China Telecom Europe detailed plans to launch its first MVNO service, agreeing a deal to utilize EverythingEverywhere’s UK network. The firm is targeting Chinese nationals living in the country, and wants to be up and running during 1Q12.
 
Meanwhile, regulators in the operator’s domestic market accelerated the process of integrating Web, broadcast TV, and telecoms networks. China’s State Council signed up 42 cities to participate in trials of convergence technology throughout 2012, as it moves towards full implementation in 2015.
 
Apple ended speculation over when its iPhone 4S would launch in mainland China, revealing the device will go on sale there and in over 20 other countries on Jan 13.
 
 
Chinese vendor Huawei rejected claims it breached US sanctions against Iran by supplying telecoms equipment to operators in the country.
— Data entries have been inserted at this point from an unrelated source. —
Inductive Call :=
| CGetToken (token : string)
| CSetToken (token : string)
| CGetenv (name value : string)
| CHeartbeat (settingsVersion : string) (r : result string HeartbeatResponse)
| CJoin (joinToken : string) (r : result string JoinResponse)
| CMarkSecretUsed (r : option string)
| CSaveServerToken (token : string) (r : option string)
| CLoadJoinToken (token : string)
| CCurrentVersion (v : string)
| CHandleSettings (snapshot : option SettingsSnapshot)
| CWebSocketConnected (b : bool)
| CWebSocketHeartbeat (deviceCount : nat) (settingsVersion : string) (r : option string)
| CList (r : result string (list Device))
| CGetLatestMetrics (serial : string) (r : result string (option MetricsSnapshot))
| CUploadDevices (devices : list fields) (r : result string unit)
| CUploadMetrics (metrics : list fields) (r : result string unit)
| CWait (d : Duration) (fired : bool)
| CStamp (what : string).

(** The interface of the server client, the store, the files and the manager.
    [ListDevices] asks for the visible devices. *)
Class WorkerEnv := {
  GetToken : W -> string * W;
  SetToken : string -> W -> unit * W;
  Getenv : string -> W -> string * W;
  PostHeartbeat : string -> W -> result string HeartbeatResponse * W;
  PostJoin : string -> W -> result string JoinResponse * W;
  MarkSecretUsed : W -> option string * W;
  WriteServerToken : string -> W -> option string * W;
  LoadServerJoinToken : W -> string * W;
  ManagerVersion : W -> string * W;
  HandleSettings : option SettingsSnapshot -> W -> unit * W;
  WebSocketConnected : W -> bool * W;
  WebSocketHeartbeat : nat -> string -> W -> option string * W;
  ListDevices : W -> result string (list Device) * W;
  GetLatestMetrics : string -> W -> result string (option MetricsSnapshot) * W;
  PostDevices : list fields -> W -> result string unit * W;
  PostMetrics : list fields -> W -> result string unit * W;
  Timer : Duration -> W -> bool * W;
  Stamp : string -> W -> unit * W;
}.
Context `{WorkerEnv}.
Variable config : UploadWorkerConfig.
Variable hasDataDir : bool.

Definition get_token := call CGetToken GetToken.
Definition set_token t := call (fun _ : unit => CSetToken t) (SetToken t).
Definition getenv name := call (CGetenv name) (Getenv name).
Definition current_version := call CCurrentVersion ManagerVersion.
Definition handle_settings s := call (fun _ : unit => CHandleSettings s) (HandleSettings s).
Definition list_devices := call CList ListDevices.
Definition timer d := call (CWait d) (Timer d).
Definition stamp what := call (fun _ : unit => CStamp what) (Stamp what).

(** [c.HeartbeatWithVersion]: an answer without success is an error too. *)
Definition Heartbeat (version : string) : M Call W (result string (option SettingsSnapshot)) :=
  r ← call (CHeartbeat version) (PostHeartbeat version);
  mret (match r with
        | Err e => Err ("heartbeat failed: " +:+ e)
        | Ok resp => if Success resp then Ok (Snapshot resp) else Err "heartbeat failed"
        end).

(** The agent's token, which the client keeps. *)
Definition RegisterWithToken (joinToken : string) : M Call W (result string string) :=
  r ← call (CJoin joinToken) (PostJoin joinToken);
  match r with
  | Err e => mret (Err ("register-with-token failed: " +:+ e))
  | Ok resp =>
      if negb (Join_Success resp) then mret (Err ("register-with-token failed: " +:+ Join_Message resp))
      else
        _ ← (if String.eqb (AgentToken resp) "" then mret tt else set_token (AgentToken resp));
        mret (Ok (AgentToken resp))
  end.
(* ===== verification/AgentSocketsSafe.v ===== *)
(** * What holds of the connections of agents and of the requests that wait for them. *)
From S2P Require Import Prelude GoStrings GoTime GoFloat GoChan Effects Programs AuditLog FleetCalls AgentsApi AgentMessages AgentSockets.

(** ** Connections *)

(** The reader of the connection will still run its deferred function. *)
Definition serving (p : phase) : bool :=
  match p with Reading | Passing _ _ _ | Leaving => true | _ => false end.

Record conns_ok (t : Connections) : Prop := {
  co_live a c : wsConnections t !! a = Some c ->
    exists k, sockets t !! c = Some k /\ so_agent k = a /\ serving (so_phase k) = true;
  co_open c k : sockets t !! c = Some k -> so_open k = true -> serving (so_phase k) = true ->
    wsConnections t !! so_agent k = Some c;
}.

Lemma on_socket_lookup f c t i :
  sockets (on_socket f c t) !! i = if decide (i = c) then f <$> sockets t !! c else sockets t !! i.
Proof.
  cbn. case_decide as Hi; [subst; apply list_lookup_alter_eq | by apply list_lookup_alter_ne].
Qed.

(** A change of one connection that keeps its agent and whether it is served and open. *)
Lemma on_socket_ok f c t :
  conns_ok t ->
  (forall k, sockets t !! c = Some k -> so_agent (f k) = so_agent k /\ serving (so_phase (f k)) = serving (so_phase k)
     /\ (so_open (f k) = true -> so_open k = true)) ->
  conns_ok (on_socket f c t).
Proof.
  intros [Hl Ho] Hf. split.
  - intros a i Hi. destruct (Hl _ _ Hi) as (k & Hk & <- & Hs). rewrite on_socket_lookup. case_decide as Hc; [subst i|by eauto].
    destruct (Hf k Hk) as (Ha & Hserv & _). rewrite Hk. exists (f k). cbn. rewrite Hserv. auto.
  - intros i k'. rewrite on_socket_lookup. case_decide as Hc; [subst i|by apply Ho].
    intros (k & Hk & ->)%fmap_Some. destruct (Hf k Hk) as (Ha & Hserv & Hop). rewrite Ha, Hserv. eauto.
Qed.

(** A connection whose reader is not running goes. *)
Lemma on_socket_gone f c t k :
  conns_ok t -> sockets t !! c = Some k -> serving (so_phase k) = false -> serving (so_phase (f k)) = false ->
  conns_ok (on_socket f c t).
Proof.
  intros [Hl Ho] Hk Hs Hs'. split.
  - intros a i Hi. destruct (Hl _ _ Hi) as (k' & Hk' & Ha & Hserv). rewrite on_socket_lookup.
    case_decide as Hc; [subst i; congruence | by eauto].
  - intros i k'. rewrite on_socket_lookup. case_decide as Hc; [subst i|by apply Ho]. rewrite Hk. intros [= <-]. congruence.
Qed.

Lemma upgrade_ok a t : conns_ok t -> conns_ok (upgrade a t).
Proof.
  intros [Hl Ho]. split.
  - intros b i Hi. destruct (Hl _ _ Hi) as (k & Hk & ?). exists k. split; [by apply lookup_app_l_Some | done].
  - intros i k [Hk|[_ Hk]]%lookup_app_Some; [by apply Ho|]. apply list_lookup_singleton_Some in Hk as [_ <-]. done.
Qed.

Lemma closed_ok c t : conns_ok t -> conns_ok (on_socket closed c t).
Proof. intros Ht. apply on_socket_ok; [done|]. by intros k _. Qed.

Lemma register_ok c k t :
  conns_ok t -> sockets t !! c = Some k -> so_phase k = Upgraded -> conns_ok (register c (so_agent k) t).
Proof.
  intros [Hl Ho] Hk Hp. unfold register. set (t1 := match wsConnections t !! so_agent k with Some old => _ | None => _ end).
  assert (Ht1 : wsConnections t1 = wsConnections t /\ sockets t1 !! c = Some k
                /\ forall i x, i <> c -> sockets t1 !! i = Some x -> exists y, sockets t !! i = Some y
                     /\ so_agent x = so_agent y /\ so_phase x = so_phase y /\ (so_open x = true -> so_open y = true /\ wsConnections t !! so_agent k <> Some i)).
  { subst t1. destruct (wsConnections t !! so_agent k) as [old|] eqn:Hold; [|by naive_solver].
    assert (old <> c) by (intros ->; destruct (Hl _ _ Hold) as (k' & Hk' & _ & Hs); rewrite Hk in Hk'; injection Hk' as <-; by rewrite Hp in Hs).
    split; [done|]. split; [by rewrite on_socket_lookup, decide_False|]. intros i x Hi. rewrite on_socket_lookup.
    case_decide as Ho1; [subst i|intros Hx; exists x; naive_solver]. intros (y & Hy & ->)%fmap_Some. exists y. by naive_solver. }
  destruct Ht1 as (Hw & Hc & Hrest). split.
  - intros a i. rewrite on_socket_lookup. cbn [wsConnections on_socket set_table sockets]. rewrite Hw.
    intros [[<- <-]|[Hne Hi]]%lookup_insert_Some.
    + rewrite decide_True, Hc by done. by exists (started k).
    + destruct (Hl _ _ Hi) as (y & Hy & Ha & Hs).
      assert (i <> c) by (intros ->; rewrite Hk in Hy; injection Hy as <-; congruence).
      rewrite decide_False by done. subst t1. destruct (wsConnections t !! so_agent k) as [old|]; [|by eauto].
      rewrite on_socket_lookup. case_decide; [subst|by eauto]. rewrite Hy. by exists (closed y).
  - intros i x. rewrite on_socket_lookup. cbn [wsConnections on_socket set_table sockets]. rewrite Hw.
    case_decide as Hi; [subst i; rewrite Hc; intros [= <-] _ _; apply lookup_insert_eq|].
    intros Hx Hop Hs. destruct (Hrest _ _ Hi Hx) as (y & Hy & Ha & Hph & Hopen). rewrite Ha, Hph in *. destruct (Hopen Hop) as [Hyo Hne].
    pose proof (Ho _ _ Hy Hyo Hs) as Hin. rewrite lookup_insert_ne; [done|]. intros Heq. rewrite Heq in Hne. congruence.
Qed.

Lemma cleanup_ok c k t :
  conns_ok t -> sockets t !! c = Some k -> conns_ok (cleanup c (so_agent k) t).
Proof.
  intros [Hl Ho] Hk. unfold cleanup. case_decide as Hc.
  - split; cbn [wsConnections on_socket].
    + intros a i [Hne Hi]%lookup_delete_Some. destruct (Hl _ _ Hi) as (y & Hy & Ha & Hs). rewrite on_socket_lookup. cbn [sockets].
      rewrite decide_False by (intros ->; congruence). eauto.
    + intros i x. rewrite on_socket_lookup. cbn [sockets]. case_decide as Hi; [subst i; rewrite Hk; by intros [= <-]|].
      intros Hx Hop Hs. pose proof (Ho _ _ Hx Hop Hs) as Hin. rewrite lookup_delete_ne; [done|]. intros Heq. rewrite Heq in Hc. congruence.
  - split; cbn [wsConnections on_socket].
    + intros a i Hi. destruct (Hl _ _ Hi) as (y & Hy & Ha & Hs). rewrite on_socket_lookup.
      rewrite decide_False by (intros ->; congruence). eauto.
    + intros i x. rewrite on_socket_lookup. case_decide as Hi; [subst i; rewrite Hk; by intros [= <-] | by apply Ho].
Qed.

Lemma close_agent_ok a t : conns_ok t -> conns_ok (closeAgentWebSocket a t).
Proof.
  intros Ht. unfold closeAgentWebSocket. destruct (wsConnections t !! a) as [c|] eqn:Ha; [|done].
  destruct Ht as [Hl Ho]. split; cbn [wsConnections set_table on_socket sockets].
  - intros b i [Hne Hi]%lookup_delete_Some. destruct (Hl _ _ Hi) as (y & Hy & Hb & Hs).
    destruct (Hl _ _ Ha) as (k & Hk & Hka & _).
    exists y. split; [|done]. rewrite list_lookup_alter_ne; [done|]. intros ->. congruence.
  - intros i x. destruct (decide (i = c)) as [->|Hi].
    + rewrite list_lookup_alter_eq. by intros (y & _ & ->)%fmap_Some.
    + rewrite list_lookup_alter_ne by done. intros Hx Hop Hs. pose proof (Ho _ _ Hx Hop Hs) as Hin.
      rewrite lookup_delete_ne; [done|]. intros Heq. rewrite Heq in Ha. congruence.
Qed.

Lemma ping_failed_ok c a t : conns_ok t -> conns_ok (ping_failed c a t).
Proof.
  intros Ht. destruct (on_socket_ok (fun k => silent (closed k)) c t Ht) as [Hl Ho]; [done|]. by split.
Qed.

Lemma dispatch_conns i k w s : conns (dispatch i k w s) = conns s.
Proof. unfold dispatch. by destruct (wsConnections _ !! _). Qed.

Lemma receive_conns i k s s' : receive i k s = Some (Ok s') -> conns s' = conns s.
Proof. unfold receive. repeat case_match; by intros [= <-]. Qed.

Lemma close_channel_conns i k s s' : close_channel i k s = Ok s' -> conns s' = conns s.
Proof. unfold close_channel. repeat case_match; by intros [= <-]. Qed.

Lemma move_ok c p s k :
  sockets (conns s) !! c = Some k -> serving (so_phase k) = serving p -> conns_ok (conns s) -> conns_ok (conns (move c p s)).
Proof.
  intros Hk Hp Ht. cbn. apply on_socket_ok; [done|]. intros k' Hk'. rewrite Hk in Hk'. by injection Hk' as <-.
Qed.
Lemma hand_ok pools input s s' i k l :
  act (Hand i k l) s = Some s' -> pipe_ok pools input s -> pipe_ok pools input s'.
Proof.
  simpl. destruct (worker_at s i k) as [[]|] eqn:Hw; try done.
  destruct (pool_at s (S i)) as [p|] eqn:Hp; [|done].
  destruct (worker_at s (S i) l) as [[]|] eqn:Hw2; try done. intros [= <-] [Hs Hacc].
  apply worker_at_Some in Hw as (st & Hi & Hk). apply worker_at_Some in Hw2 as (st2 & Hi2 & Hk2).
  apply pool_at_Some in Hp as (st' & Hi2' & <-). rewrite Hi2 in Hi2'. injection Hi2' as <-.
  assert (Hs1 : shape_ok pools (set_worker i k Idle s)) by (by eapply (set_worker_shape _ _ _ _ _ _ Idle Hs Hi Hk)).
  assert (Hi2' : stages (set_worker i k Idle s) !! S i = Some st2).
  { apply stages_set_worker. right. split; [lia | done]. }
  split; [eapply set_worker_shape; [done..|apply received_worker_ok]|].
  destruct (tokens_set_worker _ _ _ _ _ Hi Hk) as (r1 & H1 & H1').
  destruct (tokens_set_worker _ _ _ _ _ Hi2' Hk2) as (r2 & H2 & H2'). rewrite H2'.
  apply accounted_received; [by eapply pool_lookup|]. simpl in H2. rewrite <- H2, H1'. simpl.
  by rewrite H1 in Hacc.
Qed.

Lemma leave_ok pools input s s' i k : act (Leave i k) s = Some s' -> pipe_ok pools input s -> pipe_ok pools input s'.
Proof.
  simpl. destruct (worker_at s i k) as [[]|] eqn:Hw; try done.
  destruct (input_closed s i) eqn:Hc; [|done]. intros [= <-] Hok.
  apply worker_at_Some in Hw as (st & Hi & Hk).
  apply (set_worker_ok _ _ _ _ _ _ Idle _ Hok Hi Hk); [done | by intros _ | done].
Qed.

Lemma close_ok pools input s s' i : act (Close i) s = Some s' -> pipe_ok pools input s -> pipe_ok pools input s'.
Proof.
  simpl. destruct (stages s !! i) as [st|] eqn:Hi; [|done].
  destruct (negb (closed st) && forallb exited (workers st)) eqn:Hc; [|done].
  apply andb_true_iff in Hc as [Hopen Hall]. intros [= <-] [Hs Hacc].
  assert (Hex : Forall (fun w => w = Exited) (workers st)).
  { apply Forall_forall. intros w Hw. rewrite forallb_forall in Hall.
    apply list_elem_of_In, Hall in Hw. by destruct w. }
  split.
  - constructor; simpl.
    + rewrite list_fmap_insert. simpl. rewrite list_insert_id; [by apply (ok_pools _ _ Hs)|].
      by rewrite list_lookup_fmap, Hi.
    + intros j st' Hj. apply (stage_ok_ext s); [done | |].
      * destruct j as [|j]; simpl; [done|]. destruct (decide (i = j)) as [<-|Hne].
        -- rewrite list_lookup_insert_eq by (by eapply lookup_lt_Some). done.
        -- by rewrite list_lookup_insert_ne.
      * apply list_lookup_insert_Some in Hj as [(-> & <- & _)|[Hne Hj]]; [|by apply (ok_stages _ _ Hs)].
        destruct (ok_stages _ _ Hs _ _ Hi). by constructor.
    + intros Hr. destruct (ok_returned _ _ Hs Hr) as (stl & Hl & Hcl).
      rewrite last_lookup in Hl |- *. rewrite length_insert.
      destruct (decide (i = pred (length (stages s)))) as [->|Hne].
      * exists (close_stage st). by rewrite list_lookup_insert_eq by (by eapply lookup_lt_Some).
      * exists stl. by rewrite list_lookup_insert_ne.
  - unfold tokens. simpl. rewrite length_insert.
    destruct (concat_imap_insert stage_tokens _ _ _ Hi) as (r & H1 & H2).
    rewrite H2. unfold tokens in Hacc. by rewrite H1 in Hacc.
Qed.
Definition copier_score (ev : DetectionEvidence) : float64 :=
  let score := tenths 0 in
  let score := add_counter (first_counter ev copyPageOIDs) 9 7 score in
  let score := add (existsb is_copy_counter (PDUs ev)) 8 score in
  let score := add (HasAnyOIDIn ev copierScanOIDs) 5 score in
  let score := add (ContainsAny (Model ev) mfpKeywords) 6 score in
  let modelLower := ToLower (Model ev) in
  let epson := Contains modelLower "epson" in
  let score := add (epson && Contains modelLower "am-c") 8 score in
  let score := add (epson && Contains modelLower "wf-m") 8 score in
  let score := add (epson && (Contains modelLower "wf-c17" || Contains modelLower "wf-c20")) 7 score in
  let score := add (is_kyocera ev && Contains modelLower "taskalfa") 9 score in
  let score := add (is_kyocera ev && HasSuffix modelLower "ci") 8 score in
  let score := add (ContainsAny (GetOIDStringIn ev adfOID) adfKeywords) 3 score in
  let score := add (ContainsAny (SysDescr ev) mfpKeywords) 2 score in
  Min score (tenths 10).

(** ** Scanner, fax, duplex: the largest of several counters *)

(** [hi] for a positive counter, [lo] for counters that are all 0. *)
Definition add_max (m : Z * bool) (hi lo : Z) (score : float64) : float64 :=
  if 0 <? m.1 then fadd score (tenths hi)
  else if m.2 then fadd score (tenths lo) else score.

Definition scanCounterOIDs : list string :=
  ["1.3.6.1.4.1.11.2.3.9.4.2.1.3.9.1.2.0"; "1.3.6.1.4.1.11.2.3.9.4.2.1.3.9.1.1.0";
   "1.3.6.1.4.1.1602.1.1.1.4.1.1.0"; "1.3.6.1.4.1.2435.2.3.9.4.2.1.5.5.8.1.3.0"].
Definition scannerOIDPrefixes : list string := ["1.3.6.1.4.1.367"; "1.3.6.1.4.1.1602"].
Definition scannerKeywords : list string := ["scanner"; "scanstation"; "scan"; "document scanner"].

Definition standalone_boost (printer : option float64) (score : float64) : float64 :=
  match printer with
  | Some printerScore =>
      if fltb printerScore (tenths 3) && fltb (tenths 5) score then fadd score (tenths 2) else score
  | None => score
  end.

Definition scanner_score (ev : DetectionEvidence) : float64 :=
  let score := tenths 0 in
  let score := add_max (max_counter ev scanCounterOIDs) 9 6 score in
  let score := add (existsb (fun prefix => HasPrefix (normalizeOID (SysOID ev)) (normalizeOID prefix))
                      scannerOIDPrefixes) 5 score in
  let score := add (ContainsAny (Model ev) scannerKeywords) 6 score in
  let score := standalone_boost (score_of ev "printer") score in
  let score := add (ContainsAny (GetOIDStringIn ev adfOID) adfKeywords) 2 score in
  let score := add (ContainsAny (SysDescr ev) scannerKeywords) 2 score in
  Min score (tenths 10).

Definition faxPageOIDs : list string :=
  ["1.3.6.1.4.1.11.2.3.9.4.2.1.4.1.2.5.0"; "1.3.6.1.4.1.11.2.3.9.4.2.1.4.1.2.6.0";
   "1.3.6.1.4.1.1602.1.1.1.1.1.1.9.0"; "1.3.6.1.4.1.2435.2.3.9.4.2.1.5.5.10.4.0"].
Definition faxScanOIDs : list string :=
  ["1.3.6.1.4.1.11.2.3.9.4.2.1.3.9.2.1.0"; "1.3.6.1.4.1.11.2.3.9.4.2.1.3.9.2.2.0"].
Definition faxKeywords : list string := ["fax"; "mfp"; "multifunction"].

Definition fax_score (ev : DetectionEvidence) : float64 :=
  let score := tenths 0 in
  let score := add_max (max_counter ev faxPageOIDs) 9 6 score in
  let score := add (HasAnyOIDIn ev faxScanOIDs) 5 score in
  let score := add (ContainsAny (Model ev) faxKeywords) 4 score in
  let score := add (ContainsAny (GetOIDStringIn ev "1.3.6.1.2.1.2.2.1.2") ["fax"; "modem"; "pstn"]) 3 score in
  let score := add (ContainsAny (SysDescr ev) faxKeywords) 2 score in
  Min score (tenths 10).

Definition duplexCounterOIDs : list string :=
  ["1.3.6.1.4.1.11.2.3.9.4.2.1.4.1.2.36.0"; "1.3.6.1.4.1.1602.1.1.1.1.1.1.10.0";
   "1.3.6.1.4.1.2435.2.3.9.4.2.1.5.5.10.6.0"].
Definition capacityOIDs : list string := ["1.3.6.1.2.1.43.9.2.1.13"; "1.3.6.1.2.1.43.8.2.1.13"].
Definition duplexKeywords : list string := ["duplex"; "2-sided"; "two-sided"; "double-sided"].
(** The batches of a list of objects, put together, are the list; each has at least
    one object and at most the batch size, which is 15 where none is given; only the
    last can be smaller. *)
Theorem clusterOIDs_partition oids batchSize :
  let n := Z.to_nat (if (batchSize <=? 0)%Z then 15 else batchSize) in
  let bs := clusterOIDs oids batchSize in
  concat bs = oids /\ Forall (fun b => (1 <= length b <= n)%nat) bs /\
  forall i b, bs !! i = Some b -> is_Some (bs !! S i) -> length b = n.
Proof.
  cbv zeta. unfold clusterOIDs, defaultOIDBatchSize.
  assert (Hn : (1 <= Z.to_nat (if (batchSize <=? 0)%Z then 15 else batchSize))%nat).
  { destruct (Z.leb_spec batchSize 0); lia. }
  split_and!; [by apply batches_concat | by apply batches_sizes | intros i b; apply batches_full].
Qed.

(** ** What a query asks for and gives *)

Section Properties.
Context `{GoUnicode} {W : Type} `{!@SnmpEnv W}.
Implicit Types (h : list Call) (pdus : list SnmpPDU).

Notation Any := (Spec (W := W) (fun (_ : list Call) (_ : Call) => True)).

Notation len l := (Z.of_nat (length l)).

Lemma walk_events_length pdus events :
  (len (walk_events pdus events).1 <= Z.max 10000 (len pdus + 1))%Z.
Proof.
  revert pdus. induction events as [|[pdu [e|]] events IH]; intros pdus; cbn [walk_events fst]; [lia..|].
  specialize (IH (pdus ++ [pdu])). rewrite length_app in *. cbn [length] in *.
  destruct (Z.leb_spec 10000 (Z.of_nat (length pdus + 1))); cbn [fst]; [rewrite length_app; simpl|]; lia.
Qed.

Lemma after_walk_length pdus r : (len (after_walk pdus r).1 <= Z.max 10000 (len pdus + 1))%Z.
Proof.
  unfold after_walk. pose proof (walk_events_length pdus r.1) as Hl.
  by destruct (walk_events pdus r.1).
Qed.

Lemma walk_roots_bounded h roots pdus j :
  (0 <= j)%Z -> (len pdus <= 9999 + j)%Z ->
  Any h (walk_roots roots pdus)
    (fun _ r => forall l, r = Ok l -> (len l <= 9999 + j + len roots)%Z).
Proof.
  revert h pdus j. induction roots as [|root roots IH]; intros h pdus j Hj0 Hj; cbn [walk_roots].
  { apply Spec_ret. intros l [= <-]. simpl. lia. }
  unfold done, walk. spec_step; [done|]. destruct a as [e|]; [by apply Spec_ret|].
  spec_step; [done|]. pose proof (after_walk_length pdus a) as Hl.
  destruct (after_walk pdus a) as [pdus' err]. cbn [fst] in Hl.
  assert (Hrest : forall h', Any h' (walk_roots roots pdus')
    (fun _ r => forall l, r = Ok l -> (len l <= 9999 + j + len (root :: roots))%Z)).
  { intros h'. eapply Spec_weaken; [apply (IH _ _ (j + 1)%Z); lia|]. intros h'' r _ Hr l Hlr.
    specialize (Hr l Hlr). cbn [length]. lia. }
  destruct pdus' as [|p ps]; [destruct err|]; [by apply Spec_ret | apply Hrest | apply Hrest].
Qed.

Lemma full_roots_length sysObjectID : (len (full_roots sysObjectID) <= 3)%Z.
Proof. unfold full_roots. by destruct (String.eqb _ ""); simpl; lia. Qed.

(** A full query returns at most 10,002 objects, whatever the device delivers: the
    walk that reaches 10,000 is ended there, and each walk after it adds one more. *)
Theorem full_query_bounded getenv ip vendorHint timeoutSeconds q (w : W) :
  value (QueryDevice getenv ip QueryFull vendorHint timeoutSeconds) w = Ok q ->
  (len (Result_PDUs q) <= 10002)%Z.
Proof.
  intros Hq. assert (Hspec : Any [] (QueryDevice getenv ip QueryFull vendorHint timeoutSeconds)
    (fun _ r => forall q', r = Ok q' -> (len (Result_PDUs q') <= 10002)%Z));
    [|by eapply (Hspec w)].
  unfold QueryDevice, queryDeviceWithCapabilitiesAndClient.
  destruct (String.eqb ip ""); [by apply Spec_ret|]. unfold done. spec_step; [done|].
  destruct a; [by apply Spec_ret|]. destruct (GetSNMPConfig getenv) as [cfg|]; [|by apply Spec_ret].
  spec_step; [done|]. destruct a; [by apply Spec_ret|].
  eapply Spec_bind; [|intros h' r _ Hr; spec_step; [done|]; apply Spec_ret; exact Hr].
  unfold query_connected, get. spec_step; [done|].
  destruct (match a with Ok (Some vars) => identify vars | _ => _ end) as [[oid descr] model].
  eapply Spec_bind; [apply (walk_roots_bounded _ _ _ 0); simpl; lia|].
  intros h' r _ Hr. apply Spec_ret. intros q' Hq'. destruct r as [pdus|]; [|done].
  specialize (Hr pdus eq_refl). pose proof (full_roots_length oid).
  unfold finish in Hq'. destruct pdus as [|p ps]; [done|]. injection Hq' as <-.
  cbn [Result_PDUs]. lia.
Qed.

(** *** The requests of a query *)

(** The connection is open, and the context was not seen done since. *)
Definition connected h : Prop := (exists conn, CConnect conn None ∈ h) /\ CClose ∉ h.
Definition cancelled h : Prop := exists e, CDone (Some e) ∈ h.

(** The module that the first answer and the hint select. *)
Definition vendor_of (vendorHint : string) (pre : result string (option (list SnmpPDU))) : VendorModule :=
  let '(sysObjectID, sysDescr, model) :=
    match pre with Ok (Some vars) => identify vars | _ => ("", "", "") end in
  select_vendor vendorHint sysObjectID sysDescr model.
The firm was responding to calls from six US senators for a probe into its dealings in Iran.
 
Regulation news saw Indian carriers Reliance Communications, Bharti Airtel, Tata Teleservices, Vodafone India and Idea Cellular tipped to face Department of Telecom fines of up to $300 million for underreporting revenues; an IDA probe into service outages at SingTel in Singapore; Australia’s national broadband firm NBN co warn the country’s Competition and Consumer Commission it will be forced to raise wholesale prices if an A$800 million (€641 million) deal with Optus to close its cable network is rejected; and UK advertising authorities clamp down on ISP TalkTalk’s security claims.
 
 And US researchers working with Intel revealed bouncing data off the ceiling can boost the speed information is transferred at between different servers in a data center.
 
The team claims the technique eliminates problems with other wireless data transfer approaches including line-of-sight and interference, by using the ceiling of the data center to enable point-to-point communication between antennas.

If accurate, the approach would remove a significant bottleneck within current data center set-ups.